Eppure questa indiscussa superiorità non è stata sufficiente. Non soccombendo, l’Iran è riuscito in una certa misura a prevalere, o quantomeno a resistere, facendo uso di una leva – il controllo di Hormuz e la conseguente possibilità di socializzare globalmente i costi del conflitto – non utilizzata in passato, imposta in una certa misura dalla guerra e che ha rivelato tutta la sua straordinaria efficacia.
Logica vorrebbe che Donald Trump porti a compimento l’indietreggiamento avviato con il cessate fuoco. Che accetti una parziale sconfitta, i cui effetti politici e simbolici possono essere mitigati dalla rivendicazione dell’efficacia militare dell’operazione o dall’essere riusciti a riaprire la navigazione nello Stretto di Hormuz.
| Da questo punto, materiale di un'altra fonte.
(* ===== verification/SplCpi.v ===== *)
(** * The stake-pool CPI allowlist ([programs/fusion-stake-controller/src/spl_cpi.rs])

    The instruction builders through which the controller reaches the pool and the native
    stake program: instruction data as bytes, account metas in order, and the program
    addresses they are derived from. The reader of the wire format, written from the
    table of the instructions' arguments, is the specification the builders are compared
    with. *)

From S2P Require Import Prelude MachineInt State AccountBytes Cpi.

Open Scope Z_scope.

Abbreviation IX_INITIALIZE := 0.
Abbreviation IX_ADD_VALIDATOR_TO_POOL := 1.
Abbreviation IX_REMOVE_VALIDATOR_FROM_POOL := 2.
Abbreviation IX_INCREASE_VALIDATOR_STAKE := 4.
Abbreviation IX_SET_PREFERRED_VALIDATOR := 5.
Abbreviation IX_UPDATE_VALIDATOR_LIST_BALANCE := 6.
Abbreviation IX_UPDATE_STAKE_POOL_BALANCE := 7.
Abbreviation IX_CLEANUP_REMOVED_VALIDATOR_ENTRIES := 8.
Abbreviation IX_DEPOSIT_STAKE := 9.
Abbreviation IX_DEPOSIT_SOL := 14.
Abbreviation IX_DECREASE_VALIDATOR_STAKE_WITH_RESERVE := 21.
Abbreviation PREFERRED_VALIDATOR_TYPE_WITHDRAW := 1.
Abbreviation STAKE_IX_AUTHORIZE := 1.
Abbreviation STAKE_IX_GET_MINIMUM_DELEGATION := 13.
Abbreviation STAKE_AUTHORIZE_STAKER := 0.
Abbreviation STAKE_AUTHORIZE_WITHDRAWER := 1.

Module spl_cpi.
Section builders.
Context {A : Addresses}.

(** ** Addresses *)

Definition derive_validator_stake (vote pool : Pubkey) (seed : Z) : Pubkey :=
  let seed_bytes := le_bytes 4 seed in
  let seeds := [key_bytes vote; key_bytes pool] in
  let seeds := if negb (seed =? 0) then seeds ++ [seed_bytes] else seeds in
  find_program_address seeds FUSION_STAKE_POOL_PROGRAM_ID.

(** [b"transient"] *)
Definition TRANSIENT : list Z := [116; 114; 97; 110; 115; 105; 101; 110; 116].

Definition derive_transient_stake (vote pool : Pubkey) (seed : Z) : Pubkey :=
  find_program_address [TRANSIENT; key_bytes vote; key_bytes pool; le_bytes 8 seed]
    FUSION_STAKE_POOL_PROGRAM_ID.

(** ** The pool's instructions *)

Record Fee := mkFee { fee_denominator : Z; fee_numerator : Z }.

Definition write_fee (f : Fee) (out : list Z) : list Z :=
  (out ++ le_bytes 8 (fee_denominator f)) ++ le_bytes 8 (fee_numerator f).

Definition initialize (stake_pool manager staker withdraw_authority validator_list reserve_stake pool_mint
    manager_fee_account token_program deposit_authority : Pubkey) (epoch_fee withdrawal_fee deposit_fee : Fee)
    (referral_fee max_validators : Z) : Instruction :=
  let data := [IX_INITIALIZE] in
  let data := write_fee epoch_fee data in
  let data := write_fee withdrawal_fee data in
  let data := write_fee deposit_fee data in
  let data := data ++ [referral_fee] in
  let data := data ++ le_bytes 4 max_validators in
  {| ix_program_id := FUSION_STAKE_POOL_PROGRAM_ID;
     ix_accounts := [
       meta_new stake_pool false;
       meta_readonly manager true;
       meta_readonly staker false;
       meta_readonly withdraw_authority false;
       meta_new validator_list false;
       meta_readonly reserve_stake false;
       meta_new pool_mint false;
       meta_new manager_fee_account false;
       meta_readonly token_program false;
       meta_readonly deposit_authority true];
     ix_data := data |}.

Definition add_validator_to_pool (stake_pool staker reserve_stake withdraw_authority validator_list
    validator_stake vote_account : Pubkey) (seed : Z) : Instruction :=
  let data := [IX_ADD_VALIDATOR_TO_POOL] in
  let data := data ++ le_bytes 4 seed in
  {| ix_program_id := FUSION_STAKE_POOL_PROGRAM_ID;
     ix_accounts := [
       meta_new stake_pool false;
       meta_readonly staker true;
       meta_new reserve_stake false;
       meta_readonly withdraw_authority false;
       meta_new validator_list false;
       meta_new validator_stake false;
       meta_readonly vote_account false;
       meta_readonly RENT_ID false;
       meta_readonly CLOCK_ID false;
       meta_readonly STAKE_HISTORY_ID false;
       meta_readonly STAKE_CONFIG_ID false;
       meta_readonly SYSTEM_PROGRAM_ID false;
       meta_readonly STAKE_PROGRAM_ID false];
     ix_data := data |}.

Definition remove_validator_from_pool (stake_pool staker withdraw_authority validator_list validator_stake
    transient_stake : Pubkey) : Instruction :=
  {| ix_program_id := FUSION_STAKE_POOL_PROGRAM_ID;
     ix_accounts := [
       meta_new stake_pool false;
       meta_readonly staker true;
       meta_readonly withdraw_authority false;
       meta_new validator_list false;
       meta_new validator_stake false;
       meta_new transient_stake false;
       meta_readonly CLOCK_ID false;
       meta_readonly STAKE_PROGRAM_ID false];
     ix_data := [IX_REMOVE_VALIDATOR_FROM_POOL] |}.

Definition increase_validator_stake (stake_pool staker withdraw_authority validator_list reserve_stake
    transient_stake validator_stake vote_account : Pubkey) (lamports transient_stake_seed : Z) : Instruction :=
  let data := [IX_INCREASE_VALIDATOR_STAKE] in
  let data := data ++ le_bytes 8 lamports in
  let data := data ++ le_bytes 8 transient_stake_seed in
  {| ix_program_id := FUSION_STAKE_POOL_PROGRAM_ID;
     ix_accounts := [
       meta_readonly stake_pool false;
       meta_readonly staker true;
       meta_readonly withdraw_authority false;
       meta_new validator_list false;
       meta_new reserve_stake false;
       meta_new transient_stake false;
       meta_readonly validator_stake false;
       meta_readonly vote_account false;
       meta_readonly CLOCK_ID false;
       meta_readonly RENT_ID false;
       meta_readonly STAKE_HISTORY_ID false;
       meta_readonly STAKE_CONFIG_ID false;
       meta_readonly SYSTEM_PROGRAM_ID false;
       meta_readonly STAKE_PROGRAM_ID false];
     ix_data := data |}.

Definition set_preferred_withdraw_validator (stake_pool staker validator_list : Pubkey)
    (vote_account : option Pubkey) : Instruction :=
  let data := [IX_SET_PREFERRED_VALIDATOR] in
  let data := data ++ [PREFERRED_VALIDATOR_TYPE_WITHDRAW] in
  let data :=
    match vote_account with
    | Some vote => (data ++ [1]) ++ key_bytes vote
    | None => data ++ [0]
    end in
  {| ix_program_id := FUSION_STAKE_POOL_PROGRAM_ID;
     ix_accounts := [
       meta_new stake_pool false;
       meta_readonly staker true;
       meta_readonly validator_list false];
     ix_data := data |}.

Definition update_validator_list_balance (stake_pool withdraw_authority validator_list reserve_stake : Pubkey)
    (stake_pairs : list (Pubkey * Pubkey)) (start_index : Z) (no_merge : bool) : Instruction :=
  let data := [IX_UPDATE_VALIDATOR_LIST_BALANCE] in
  let data := data ++ le_bytes 4 start_index in
  let data := data ++ [if no_merge then 1 else 0] in
  let accounts := [
    meta_readonly stake_pool false;
    meta_readonly withdraw_authority false;
    meta_new validator_list false;
    meta_new reserve_stake false;
    meta_readonly CLOCK_ID false;
    meta_readonly STAKE_HISTORY_ID false;
    meta_readonly STAKE_PROGRAM_ID false] in
  let accounts := foldl (fun acc '(validator_stake, transient_stake) =>
    acc ++ [meta_new validator_stake false; meta_new transient_stake false]) accounts stake_pairs in
  {| ix_program_id := FUSION_STAKE_POOL_PROGRAM_ID; ix_accounts := accounts; ix_data := data |}.

Definition update_stake_pool_balance (stake_pool withdraw_authority validator_list reserve_stake
    manager_fee_account pool_mint token_program : Pubkey) : Instruction :=
  {| ix_program_id := FUSION_STAKE_POOL_PROGRAM_ID;
     ix_accounts := [
       meta_new stake_pool false;
       meta_readonly withdraw_authority false;
       meta_new validator_list false;
       meta_readonly reserve_stake false;
       meta_new manager_fee_account false;
       meta_new pool_mint false;
       meta_readonly token_program false];
     ix_data := [IX_UPDATE_STAKE_POOL_BALANCE] |}.

Definition cleanup_removed_validator_entries (stake_pool validator_list : Pubkey) : Instruction :=
  {| ix_program_id := FUSION_STAKE_POOL_PROGRAM_ID;
     ix_accounts := [
       meta_new stake_pool false;
       meta_new validator_list false];
     ix_data := [IX_CLEANUP_REMOVED_VALIDATOR_ENTRIES] |}.

Definition deposit_stake (stake_pool validator_list deposit_authority withdraw_authority user_stake
    validator_stake reserve_stake user_pool_token_account manager_fee_account referrer_pool_token_account
    pool_mint token_program : Pubkey) : Instruction :=
  {| ix_program_id := FUSION_STAKE_POOL_PROGRAM_ID;
     ix_accounts := [
       meta_new stake_pool false;
       meta_new validator_list false;
       meta_readonly deposit_authority true;
       meta_readonly withdraw_authority false;
       meta_new user_stake false;
       meta_new validator_stake false;
       meta_new reserve_stake false;
       meta_new user_pool_token_account false;
       meta_new manager_fee_account false;
       meta_new referrer_pool_token_account false;
       meta_new pool_mint false;
       meta_readonly CLOCK_ID false;
       meta_readonly STAKE_HISTORY_ID false;
       meta_readonly token_program false;
       meta_readonly STAKE_PROGRAM_ID false];
     ix_data := [IX_DEPOSIT_STAKE] |}.

Definition deposit_sol (stake_pool withdraw_authority reserve_stake lamports_from user_pool_token_account
    manager_fee_account referrer_pool_token_account pool_mint token_program sol_deposit_authority : Pubkey)
    (lamports : Z) : Instruction :=
  let data := [IX_DEPOSIT_SOL] in
  let data := data ++ le_bytes 8 lamports in
  {| ix_program_id := FUSION_STAKE_POOL_PROGRAM_ID;
     ix_accounts := [
       meta_new stake_pool false;
       meta_readonly withdraw_authority false;
       meta_new reserve_stake false;
       meta_new lamports_from true;
       meta_new user_pool_token_account false;
       meta_new manager_fee_account false;
       meta_new referrer_pool_token_account false;
       meta_new pool_mint false;
       meta_readonly SYSTEM_PROGRAM_ID false;
       meta_readonly token_program false;
       meta_readonly sol_deposit_authority true];
     ix_data := data |}.

Definition decrease_validator_stake_with_reserve (stake_pool staker withdraw_authority validator_list
    reserve_stake validator_stake transient_stake : Pubkey) (lamports transient_stake_seed : Z) : Instruction :=
  let data := [IX_DECREASE_VALIDATOR_STAKE_WITH_RESERVE] in
  let data := data ++ le_bytes 8 lamports in
  let data := data ++ le_bytes 8 transient_stake_seed in
  {| ix_program_id := FUSION_STAKE_POOL_PROGRAM_ID;
     ix_accounts := [
       meta_readonly stake_pool false;
       meta_readonly staker true;
       meta_readonly withdraw_authority false;
       meta_new validator_list false;
       meta_new reserve_stake false;
       meta_new validator_stake false;
       meta_new transient_stake false;
       meta_readonly CLOCK_ID false;
       meta_readonly STAKE_HISTORY_ID false;
       meta_readonly SYSTEM_PROGRAM_ID false;
       meta_readonly STAKE_PROGRAM_ID false];
     ix_data := data |}.

(** ** The native stake program's instructions *)

Definition stake_authorize (stake_account current_authority new_authorized : Pubkey) (role : Z) : Instruction :=
  let data := le_bytes 4 STAKE_IX_AUTHORIZE in
  let data := data ++ key_bytes new_authorized in
  let data := data ++ le_bytes 4 role in
  {| ix_program_id := STAKE_PROGRAM_ID;
     ix_accounts := [
       meta_new stake_account false;
       meta_readonly CLOCK_ID false;
       meta_readonly current_authority true];
     ix_data := data |}.

Definition stake_get_minimum_delegation : Instruction :=
  {| ix_program_id := STAKE_PROGRAM_ID; ix_accounts := []; ix_data := le_bytes 4 STAKE_IX_GET_MINIMUM_DELEGATION |}.

End builders.
End spl_cpi.

(** ** Reading the wire format *)

(** The arguments of the pool's instructions the allowlist names. *)
Inductive PoolArgs :=
  | Initialize (epoch_fee withdrawal_fee deposit_fee : spl_cpi.Fee) (referral_fee max_validators : Z)
  | AddValidatorToPool (seed : Z)
  | RemoveValidatorFromPool
  | IncreaseValidatorStake (lamports transient_stake_seed : Z)
  | SetPreferredWithdraw (vote_account : option Pubkey)
  | UpdateValidatorListBalance (start_index : Z) (no_merge : bool)
  | UpdateStakePoolBalance
  | CleanupRemovedValidatorEntries
  | DepositStakeArgs
  | DepositSolArgs (lamports : Z)
  | DecreaseValidatorStakeWithReserve (lamports transient_stake_seed : Z).

Definition tag (w : PoolArgs) : Z :=
  match w with
  | Initialize _ _ _ _ _ => 0
  | AddValidatorToPool _ => 1
  | RemoveValidatorFromPool => 2
  | IncreaseValidatorStake _ _ => 4
  | SetPreferredWithdraw _ => 5
  | UpdateValidatorListBalance _ _ => 6
  | UpdateStakePoolBalance => 7
  | CleanupRemovedValidatorEntries => 8
  | DepositStakeArgs => 9
  | DepositSolArgs _ => 14
  | DecreaseValidatorStakeWithReserve _ _ => 21
  end.

Definition read_fee : Reader spl_cpi.Fee :=
  denominator <~ read_le 8; numerator <~ read_le 8; rret (spl_cpi.mkFee denominator numerator).

Definition read_pool_args : Reader PoolArgs :=
  t <~ read_le 1;
  match t with
  | 0 => e <~ read_fee; w <~ read_fee; d <~ read_fee; r <~ read_le 1; m <~ read_le 4; rret (Initialize e w d r m)
  | 1 => s <~ read_le 4; rret (AddValidatorToPool s)
  | 2 => rret RemoveValidatorFromPool
  | 4 => l <~ read_le 8; s <~ read_le 8; rret (IncreaseValidatorStake l s)
  | 5 => k <~ read_le 1;
         if k =? PREFERRED_VALIDATOR_TYPE_WITHDRAW then (v <~ read_option (read_le 32); rret (SetPreferredWithdraw v))
         else fun _ => None
  | 6 => i <~ read_le 4; b <~ read_bool; rret (UpdateValidatorListBalance i b)
  | 7 => rret UpdateStakePoolBalance
  | 8 => rret CleanupRemovedValidatorEntries
  | 9 => rret DepositStakeArgs
  | 14 => l <~ read_le 8; rret (DepositSolArgs l)
  | 21 => l <~ read_le 8; s <~ read_le 8; rret (DecreaseValidatorStakeWithReserve l s)
  | _ => fun _ => None
  end.

(** The whole input must be consumed. *)
Definition decode_pool_args (data : list Z) : option PoolArgs :=
  match read_pool_args data with Some (w, []) => Some w | _ => None end.

(** The arguments fit the widths of their fields. *)
Definition fee_wf (f : spl_cpi.Fee) : Prop := u64 (spl_cpi.fee_denominator f) /\ u64 (spl_cpi.fee_numerator f).

Definition args_wf (w : PoolArgs) : Prop :=
  match w with
  | Initialize e wd d r m => fee_wf e /\ fee_wf wd /\ fee_wf d /\ u8 r /\ u32 m
  | AddValidatorToPool s => u32 s
  | IncreaseValidatorStake l s | DecreaseValidatorStakeWithReserve l s => u64 l /\ u64 s
  | SetPreferredWithdraw v => match v with Some k => is_key k | None => True end
  | UpdateValidatorListBalance i _ => u32 i
  | DepositSolArgs l => u64 l
  | _ => True
  end.

(** ** Reading back what was written *)

Lemma read_fee_bytes f rest : fee_wf f ->
  read_fee (le_bytes 8 (spl_cpi.fee_denominator f) ++ le_bytes 8 (spl_cpi.fee_numerator f) ++ rest) = Some (f, rest).
Proof.
  intros [Hd Hn]. unfold read_fee, rbind. rewrite !read_le_bytes by in_width. by destruct f.
Qed.

Lemma read_key_option v rest : args_wf (SetPreferredWithdraw v) ->
  read_option (read_le 32) (match v with Some k => 1 :: key_bytes k | None => [0] end ++ rest) = Some (v, rest).
Proof.
  intros Hv. unfold read_option, read_bool, rbind. destruct v as [k|]; cbn [app]; rewrite read_le_byte; [|done].
  change (1 =? 0) with false. change (1 =? 1) with true. unfold rret, key_bytes. cbn match beta.
  by rewrite (read_le_bytes 32) by exact Hv.
Qed.

(** The fields in the order they were appended. *)
Ltac decode_back :=
  match goal with |- decode_pool_args ?d = _ => rewrite <- (app_nil_r d) end;
  unfold decode_pool_args, read_pool_args, spl_cpi.write_fee, args_wf, fee_wf, u8, u32, u64 in *;
  repeat rewrite <- app_assoc; cbn [app]; unfold rbind at 1; rewrite read_le_byte;
  cbn match; unfold rbind, rret;
  repeat first [rewrite read_fee_bytes by (unfold fee_wf, u64; tauto) | rewrite read_le_byte
               |rewrite read_le_bytes by in_width].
Che contenga insomma il danno economico, politico ed elettorale, con le borse che tornano a correre, il prezzo della benzina e dei generi alimentari che (gradualmente) si avvicina ai livelli pre-guerra, e la sua inscalfibile base Maga che ne celebra l’acume strategico e le presunte abilità politiche.
La logica, però, non sempre pertiene all’agire di Trump, per quanto sensibile certamente sia a indicatori inequivoci quali quelli offerti dalle oscillazioni borsistiche. Men che meno in un contesto oggi umiliante per il presidente, dove gran parte dei commentatori – anche di destra – ne criticano e finanche irridono la condotta, una maggioranza di americani ne disapprova l’operato e il fedelissimo elettorato Maga si mostra sì inscalfibile, ma anche strutturalmente minoritario nel paese.
Trump è, per usare una metafora semplice ma evocativa, un animale ferito, che ha subito una sconfitta strategica ed è prossimo a subirne una elettorale. È anche il presidente che controlla l’apparato militare più potente e letale nella storia dell’umanità. E per un uomo che si nutre di violenza e crudeltà, la tentazione di dispiegarlo senza remore e costrizioni, soprattutto in un momento di grande difficoltà come questo, potrebbe comunque risultare irresistibile.